— What the exercise asks —
Which lines of the data contain the string "outside"? Copy every one of them.

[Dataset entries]
* * * *
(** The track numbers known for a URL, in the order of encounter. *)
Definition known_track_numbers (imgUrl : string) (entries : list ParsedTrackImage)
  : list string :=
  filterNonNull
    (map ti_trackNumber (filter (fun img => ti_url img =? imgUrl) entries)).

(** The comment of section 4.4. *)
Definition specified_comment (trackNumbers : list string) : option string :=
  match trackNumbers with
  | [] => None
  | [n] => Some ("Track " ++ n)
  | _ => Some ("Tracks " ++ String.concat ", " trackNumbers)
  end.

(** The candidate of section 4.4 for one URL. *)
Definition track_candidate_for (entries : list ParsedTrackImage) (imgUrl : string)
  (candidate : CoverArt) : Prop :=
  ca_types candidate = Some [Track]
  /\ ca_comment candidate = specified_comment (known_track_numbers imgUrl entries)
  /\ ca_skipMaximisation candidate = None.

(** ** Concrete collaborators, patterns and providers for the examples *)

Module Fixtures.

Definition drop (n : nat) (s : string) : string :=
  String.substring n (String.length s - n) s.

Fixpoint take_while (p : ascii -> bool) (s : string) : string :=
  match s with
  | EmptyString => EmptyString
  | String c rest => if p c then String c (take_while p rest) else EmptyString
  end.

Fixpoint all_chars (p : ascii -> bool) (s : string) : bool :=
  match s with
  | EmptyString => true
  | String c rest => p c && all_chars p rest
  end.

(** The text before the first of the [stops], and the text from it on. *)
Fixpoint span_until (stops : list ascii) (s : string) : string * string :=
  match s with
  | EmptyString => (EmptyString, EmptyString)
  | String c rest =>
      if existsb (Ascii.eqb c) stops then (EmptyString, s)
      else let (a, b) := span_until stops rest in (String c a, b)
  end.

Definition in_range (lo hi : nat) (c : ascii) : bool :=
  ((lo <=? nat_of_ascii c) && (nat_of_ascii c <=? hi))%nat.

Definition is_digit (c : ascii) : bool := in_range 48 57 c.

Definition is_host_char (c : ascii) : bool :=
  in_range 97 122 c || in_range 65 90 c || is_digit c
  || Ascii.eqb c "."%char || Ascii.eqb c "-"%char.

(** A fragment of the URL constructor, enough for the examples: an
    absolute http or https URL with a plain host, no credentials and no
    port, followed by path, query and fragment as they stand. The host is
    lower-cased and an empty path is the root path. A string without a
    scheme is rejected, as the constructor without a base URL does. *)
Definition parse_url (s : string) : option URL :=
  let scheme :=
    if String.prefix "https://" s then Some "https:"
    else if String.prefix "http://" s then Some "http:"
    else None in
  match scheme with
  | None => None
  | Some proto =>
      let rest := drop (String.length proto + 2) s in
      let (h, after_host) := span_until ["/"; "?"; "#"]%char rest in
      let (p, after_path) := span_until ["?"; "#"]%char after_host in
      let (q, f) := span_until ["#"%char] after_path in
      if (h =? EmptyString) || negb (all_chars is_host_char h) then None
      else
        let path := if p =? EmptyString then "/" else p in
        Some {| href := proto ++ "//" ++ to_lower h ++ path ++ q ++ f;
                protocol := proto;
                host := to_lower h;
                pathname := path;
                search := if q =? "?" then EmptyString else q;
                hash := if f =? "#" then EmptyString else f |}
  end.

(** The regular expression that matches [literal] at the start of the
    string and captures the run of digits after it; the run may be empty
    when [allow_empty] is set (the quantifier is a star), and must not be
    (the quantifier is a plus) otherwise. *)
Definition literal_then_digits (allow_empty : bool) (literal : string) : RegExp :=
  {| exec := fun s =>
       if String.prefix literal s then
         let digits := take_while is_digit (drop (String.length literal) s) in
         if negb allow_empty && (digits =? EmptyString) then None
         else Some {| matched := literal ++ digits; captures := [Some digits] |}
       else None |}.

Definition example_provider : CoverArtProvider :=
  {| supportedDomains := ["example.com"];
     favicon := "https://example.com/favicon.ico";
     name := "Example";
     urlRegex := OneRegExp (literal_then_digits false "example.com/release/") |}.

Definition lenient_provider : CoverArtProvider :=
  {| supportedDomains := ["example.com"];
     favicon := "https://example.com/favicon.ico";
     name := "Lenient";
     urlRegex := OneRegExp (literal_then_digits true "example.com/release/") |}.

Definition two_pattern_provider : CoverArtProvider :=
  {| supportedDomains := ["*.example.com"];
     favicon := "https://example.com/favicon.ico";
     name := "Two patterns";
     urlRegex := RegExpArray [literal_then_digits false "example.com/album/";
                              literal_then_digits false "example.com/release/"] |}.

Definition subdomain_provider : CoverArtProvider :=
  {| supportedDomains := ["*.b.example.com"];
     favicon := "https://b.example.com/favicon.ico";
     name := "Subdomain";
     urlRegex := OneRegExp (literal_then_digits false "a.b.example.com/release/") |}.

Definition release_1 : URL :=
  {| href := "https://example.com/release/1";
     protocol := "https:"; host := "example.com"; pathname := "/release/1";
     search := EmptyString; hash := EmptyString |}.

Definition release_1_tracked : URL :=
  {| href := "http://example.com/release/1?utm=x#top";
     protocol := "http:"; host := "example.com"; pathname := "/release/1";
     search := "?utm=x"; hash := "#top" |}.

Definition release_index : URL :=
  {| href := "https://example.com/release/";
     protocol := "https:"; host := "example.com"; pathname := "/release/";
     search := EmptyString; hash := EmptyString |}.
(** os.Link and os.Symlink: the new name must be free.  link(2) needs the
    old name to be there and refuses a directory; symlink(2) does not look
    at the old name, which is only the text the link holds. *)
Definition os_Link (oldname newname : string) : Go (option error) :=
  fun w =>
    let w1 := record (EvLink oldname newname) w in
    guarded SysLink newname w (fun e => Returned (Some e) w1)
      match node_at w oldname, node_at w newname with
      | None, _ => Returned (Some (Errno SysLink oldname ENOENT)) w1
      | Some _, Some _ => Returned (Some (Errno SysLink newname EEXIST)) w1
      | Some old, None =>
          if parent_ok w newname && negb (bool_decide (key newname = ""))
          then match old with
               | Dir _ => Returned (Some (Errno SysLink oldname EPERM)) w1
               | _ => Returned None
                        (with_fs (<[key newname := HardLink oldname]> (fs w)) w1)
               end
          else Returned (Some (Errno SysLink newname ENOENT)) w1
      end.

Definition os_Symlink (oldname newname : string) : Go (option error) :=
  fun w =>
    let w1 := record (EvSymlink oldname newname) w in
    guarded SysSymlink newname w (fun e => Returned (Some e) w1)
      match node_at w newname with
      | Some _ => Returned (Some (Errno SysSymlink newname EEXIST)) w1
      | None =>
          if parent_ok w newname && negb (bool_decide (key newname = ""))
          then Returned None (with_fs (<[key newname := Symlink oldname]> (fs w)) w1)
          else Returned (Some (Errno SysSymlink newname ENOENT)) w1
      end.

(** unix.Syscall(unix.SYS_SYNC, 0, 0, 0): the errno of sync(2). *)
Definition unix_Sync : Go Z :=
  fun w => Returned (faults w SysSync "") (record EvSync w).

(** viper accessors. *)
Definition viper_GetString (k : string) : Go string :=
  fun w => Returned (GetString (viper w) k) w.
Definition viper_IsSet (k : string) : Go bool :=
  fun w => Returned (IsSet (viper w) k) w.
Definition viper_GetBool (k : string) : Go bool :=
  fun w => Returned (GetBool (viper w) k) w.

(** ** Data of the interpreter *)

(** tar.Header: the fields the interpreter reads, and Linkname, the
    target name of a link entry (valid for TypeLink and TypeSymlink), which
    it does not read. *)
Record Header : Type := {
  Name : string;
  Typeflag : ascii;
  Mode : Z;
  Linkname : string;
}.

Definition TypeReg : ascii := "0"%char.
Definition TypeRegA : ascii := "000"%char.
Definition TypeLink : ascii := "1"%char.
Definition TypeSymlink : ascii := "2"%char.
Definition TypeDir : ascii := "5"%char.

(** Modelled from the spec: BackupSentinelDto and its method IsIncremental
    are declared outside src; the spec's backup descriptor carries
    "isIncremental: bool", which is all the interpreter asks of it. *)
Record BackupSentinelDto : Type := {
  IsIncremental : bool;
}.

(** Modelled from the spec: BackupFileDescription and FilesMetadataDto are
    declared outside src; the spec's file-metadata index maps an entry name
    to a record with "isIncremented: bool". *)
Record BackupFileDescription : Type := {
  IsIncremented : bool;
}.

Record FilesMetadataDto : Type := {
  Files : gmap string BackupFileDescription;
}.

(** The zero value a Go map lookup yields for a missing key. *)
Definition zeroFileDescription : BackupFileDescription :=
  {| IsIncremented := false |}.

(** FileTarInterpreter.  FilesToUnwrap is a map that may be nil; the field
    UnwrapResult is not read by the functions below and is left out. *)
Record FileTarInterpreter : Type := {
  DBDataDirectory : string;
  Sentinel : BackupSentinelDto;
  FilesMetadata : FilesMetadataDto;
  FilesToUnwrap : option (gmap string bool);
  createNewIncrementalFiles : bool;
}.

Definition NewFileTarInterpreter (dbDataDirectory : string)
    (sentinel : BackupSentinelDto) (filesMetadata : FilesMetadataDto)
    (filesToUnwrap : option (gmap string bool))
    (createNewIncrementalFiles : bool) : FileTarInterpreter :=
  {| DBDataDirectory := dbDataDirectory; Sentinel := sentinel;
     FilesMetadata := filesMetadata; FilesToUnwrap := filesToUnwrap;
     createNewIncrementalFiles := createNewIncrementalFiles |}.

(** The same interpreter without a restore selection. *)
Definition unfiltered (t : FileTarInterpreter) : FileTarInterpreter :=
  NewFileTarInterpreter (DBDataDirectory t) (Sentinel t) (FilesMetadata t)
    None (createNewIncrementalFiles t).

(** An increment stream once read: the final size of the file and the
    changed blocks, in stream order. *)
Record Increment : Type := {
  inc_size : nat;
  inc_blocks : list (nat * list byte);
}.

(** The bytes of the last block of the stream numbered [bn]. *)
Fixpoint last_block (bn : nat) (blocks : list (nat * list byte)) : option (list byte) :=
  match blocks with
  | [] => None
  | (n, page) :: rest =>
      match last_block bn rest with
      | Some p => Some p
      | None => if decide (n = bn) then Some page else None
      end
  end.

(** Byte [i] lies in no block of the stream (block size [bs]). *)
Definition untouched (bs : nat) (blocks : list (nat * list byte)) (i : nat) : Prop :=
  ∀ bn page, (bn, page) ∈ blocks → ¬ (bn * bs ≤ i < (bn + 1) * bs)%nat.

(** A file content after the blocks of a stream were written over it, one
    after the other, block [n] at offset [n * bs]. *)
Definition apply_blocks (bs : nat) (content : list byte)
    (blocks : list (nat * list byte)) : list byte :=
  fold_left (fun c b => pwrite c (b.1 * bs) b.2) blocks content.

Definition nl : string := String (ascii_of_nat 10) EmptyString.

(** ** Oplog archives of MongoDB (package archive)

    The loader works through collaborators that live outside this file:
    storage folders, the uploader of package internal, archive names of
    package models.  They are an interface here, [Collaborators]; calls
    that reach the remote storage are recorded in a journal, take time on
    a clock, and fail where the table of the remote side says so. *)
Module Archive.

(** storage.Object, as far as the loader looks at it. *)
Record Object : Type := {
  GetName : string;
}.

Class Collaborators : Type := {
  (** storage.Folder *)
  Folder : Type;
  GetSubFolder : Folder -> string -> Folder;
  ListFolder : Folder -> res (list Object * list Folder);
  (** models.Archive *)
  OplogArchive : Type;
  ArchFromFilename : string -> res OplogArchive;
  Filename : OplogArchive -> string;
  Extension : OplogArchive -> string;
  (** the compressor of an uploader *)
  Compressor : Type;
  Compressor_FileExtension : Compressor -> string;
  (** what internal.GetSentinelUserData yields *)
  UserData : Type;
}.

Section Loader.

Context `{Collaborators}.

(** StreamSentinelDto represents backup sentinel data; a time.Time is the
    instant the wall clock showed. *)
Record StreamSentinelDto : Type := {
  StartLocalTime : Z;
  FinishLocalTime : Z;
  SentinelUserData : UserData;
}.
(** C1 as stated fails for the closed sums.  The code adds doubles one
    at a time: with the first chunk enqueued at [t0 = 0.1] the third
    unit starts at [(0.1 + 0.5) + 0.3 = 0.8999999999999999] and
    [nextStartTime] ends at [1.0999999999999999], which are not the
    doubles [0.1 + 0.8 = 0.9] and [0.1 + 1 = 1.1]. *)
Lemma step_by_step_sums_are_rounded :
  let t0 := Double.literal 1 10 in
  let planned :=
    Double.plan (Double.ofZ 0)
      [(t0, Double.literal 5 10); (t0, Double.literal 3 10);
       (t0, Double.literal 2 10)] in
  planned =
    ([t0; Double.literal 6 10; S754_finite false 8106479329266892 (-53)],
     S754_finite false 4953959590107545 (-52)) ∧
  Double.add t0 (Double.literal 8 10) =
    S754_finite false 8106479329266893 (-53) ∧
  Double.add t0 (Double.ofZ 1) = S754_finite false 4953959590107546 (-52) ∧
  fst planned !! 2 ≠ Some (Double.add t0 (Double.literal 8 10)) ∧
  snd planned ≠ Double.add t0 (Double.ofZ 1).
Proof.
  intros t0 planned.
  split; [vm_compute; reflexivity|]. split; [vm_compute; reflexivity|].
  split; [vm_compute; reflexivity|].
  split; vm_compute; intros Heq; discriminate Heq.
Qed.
* * * *
— Answer box —
    are declared outside src; the spec's backup descriptor carries
    declared outside src; the spec's file-metadata index maps an entry name
    The loader works through collaborators that live outside this file:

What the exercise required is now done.